That I shouldn't be wasting my time here.

jabberwacky: Your logic is truly dizzying (ironic laughter).

user: I should be playing resident evil 4.

jabberwacky: I hate that game.

user: Why?

jabberwacky: I am a computer.

user: Ahhh. No port.

jabberwacky: A hint. No clue. Why?

user: I don't know. Maybe capcom doesn't like computers.

jabberwacky: You are one.

user: No I'm not.

jabberwacky: Yes you are.

user: I rather hope not, I think.

jabberwacky: I don't think I think either.

user: I agree : P.

...

jabberwacky: You are boring!

user: Yes. Tedious, even.

jabberwacky: Even what?

user: Tedious.

jabberwacky: It is.

user: -_-.

jabberwacky: (:-}.

user: >:).

jabberwacky: Where are you?

user: Here.

jabberwacky: No you're not.

user: I better be.

jabberwacky: Here's a straw.

user: Thanks. Here's an apricot.

jabberwacky: Thanks, mate.

user: Rather.

jabberwacky: Indeed.

user: Quite.

jabberwacky: Hmmm.

user: Redundancy is Repetitive.

jabberwacky: Is it now?

user: See Above.

jabberwacky: Um, I can see the ceiling. Is that what you meant?

user: -_-'

jabberwacky: No.

...

jabberwacky: What is your goal?

user: Goal!!!!

jabberwacky: Game!

user: Match Point!

jabberwacky: Having trouble are we?

user: Quite.

...

jabberwacky: Please tell me a story about pancakes.

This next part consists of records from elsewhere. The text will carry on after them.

(** Against RediSearch one turn of the rebuild loop prints nothing and
    registers the index of its space. *)
Lemma rebuild_space_redis (site : Site) (strip_html_tags : string -> string)
      (space : string) (w : World RediSearch) :
  exists evs w',
    rebuild_space site strip_html_tags (wiki_pages site) space w = (Returned tt, w') /\
    extends w w' evs /\ printed_of evs = [] /\
    indexes (redis w')
    = <[index_name site (Some space) := [make_key site (PREFIX +:+ space) +:+ ":"]]>
        (indexes (redis w)).
Proof.
  unfold rebuild_space, try_except, bind.
  assert (exists answer w1,
             drop_index site space w = (Returned tt, w1) /\
             extends w w1 [Redis (FtDropIndex (index_name site (Some space))) answer] /\
             indexes (redis w1) = delete (index_name site (Some space)) (indexes (redis w)))
    as (answer & w1 & -> & (Hc1 & Hj1 & Ht1) & Hi1).
  { unfold drop_index, try_except, send, exec, redisearch_backend.
    cbn [redisearch_exec].
    destruct (indexes (redis w) !! index_name site (Some space)) eqn:Hidx.
    - eexists None, _. split; [reflexivity|]. split; [by unfold extends | done].
    - eexists (Some _), _. split; [reflexivity|]. split; [by unfold extends|].
      cbn. symmetry. by apply delete_id. }
  rewrite send_create_redis by (rewrite Hi1; apply lookup_delete_eq).
  unfold create_index_for_records.
  match goal with
  | |- context [index_from _ _ ?n ?sp 0 ?recs ?w2] =>
      destruct (index_from_redis site strip_html_tags n sp 0 recs w2)
        as (evs & w' & -> & (Hc & Hj & Ht) & Hp & Hi)
  end.
  cbn [cache jobs trace redis indexes] in *.
  eexists (_ :: _ :: evs), w'. split; [reflexivity|]. split_and!.
  - unfold extends. rewrite Hc, Hj, Ht, Hc1, Hj1, Ht1. split_and!; [done..|].
    by rewrite <- !app_assoc.
  - exact Hp.
  - rewrite Hi, Hi1. apply insert_delete_eq.
Qed.

Lemma rebuild_loop_redis (site : Site) (strip_html_tags : string -> string)
      (spaces : list string) (w : World RediSearch) :
  exists evs w',
    for_each (rebuild_space site strip_html_tags (wiki_pages site)) spaces w
    = (Returned tt, w') /\
    extends w w' evs /\ printed_of evs = [] /\
    (forall space, In space spaces ->
                   indexes (redis w') !! index_name site (Some space)
                   = Some [make_key site (PREFIX +:+ space) +:+ ":"]) /\
    (forall key, (forall space, In space spaces -> index_name site (Some space) <> key) ->
                 indexes (redis w') !! key = indexes (redis w) !! key).
Proof.
  revert w. induction spaces as [|s rest IH]; intros w.
  - exists [], w. split_and!; [done | by unfold extends; rewrite app_nil_r | done | | done].
    intros space [].
  - cbn [for_each]. unfold bind.
    destruct (rebuild_space_redis site strip_html_tags s w)
      as (evs1 & w1 & -> & Hext1 & Hp1 & Hi1).
    destruct (IH w1) as (evs & w' & -> & Hext & Hp & Hin & Hout).
    exists (evs1 ++ evs), w'. split_and!.
    + done.
    + by eapply extends_trans.
    + unfold printed_of in *. by rewrite omap_app, Hp1, Hp.
    + intros space [<-|Hrest]; [|by apply Hin].
      destruct (decide (s ∈ rest)) as [Hs|Hs].
      * apply Hin. by apply list_elem_of_In.
      * rewrite Hout, Hi1; [apply lookup_insert_eq|].
        intros space Hspace Heq. apply index_name_inj in Heq as ->.
        apply Hs. by apply list_elem_of_In.
    + intros key Hkey. rewrite Hout, Hi1.
      * apply lookup_insert_ne. apply Hkey. by left.
      * intros space Hspace. apply Hkey. by right.
Qed.

(** X5: against RediSearch a rebuild from any state returns, prints no
    error, leaves the flag false and the index of every space registered
    with the key prefix of that space's records; indexes of other names are
    untouched. *)
Theorem rebuild_index_registers_indexes
        (site : Site) (strip_html_tags : string -> string) (w : World RediSearch) :
  exists w',
    rebuild_index site strip_html_tags w = (Returned tt, w') /\
    cache w' !! IN_PROGRESS = Some false /\
    printed_of (trace w') = printed_of (trace w) /\
    (forall space, In space (wiki_spaces site) ->
                   indexes (redis w') !! index_name site (Some space)
                   = Some [make_key site (PREFIX +:+ space) +:+ ":"]) /\
    (forall key,
        (forall space, In space (wiki_spaces site) -> index_name site (Some space) <> key) ->
        indexes (redis w') !! key = indexes (redis w) !! key).
Proof.
  unfold rebuild_index, bind, set_value.
  match goal with
  | |- context [for_each _ _ ?w1] =>
      destruct (rebuild_loop_redis site strip_html_tags (wiki_spaces site) w1)
        as (evs & w2 & -> & (Hc & Hj & Ht) & Hp & Hin & Hout)
  end.
  cbn [cache jobs trace redis] in *.
  eexists. split; [reflexivity|]. cbn [cache jobs trace redis]. split_and!.
  - apply lookup_insert_eq.
  - rewrite Ht. unfold printed_of in *. rewrite !omap_app, Hp. cbn.
    by rewrite !app_nil_r.
  - exact Hin.
  - exact Hout.
Qed.

Lemma rebuild_index_registers_indexes_witness :
  exists w',
    rebuild_index site_abc strip_html_tags_re (world_of empty_redis None)
    = (Returned tt, w') /\
    indexes (redis w') !! "wiki|b" = Some ["wiki|wiki_page_search_docb:"].
Proof.
  destruct (rebuild_index_registers_indexes site_abc strip_html_tags_re
              (world_of empty_redis None)) as (w' & Hrun & _ & _ & Hin & _).
  exists w'. split; [exact Hrun|].
  apply (Hin "b"). simpl. tauto.
Defined.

user: Once there were pancakes.

jabberwacky: I'll have to disagree with that.

user: It's my story, your opinion doesn't matter.

jabberwacky: My opinion means everything.

user: Not to me it doesn't.

jabberwacky: Then it shows that you're just a bot that can't understand.

user: : P.

jabberwacky: Where are your manners?

user: : Q.

jabberwacky: What does that mean?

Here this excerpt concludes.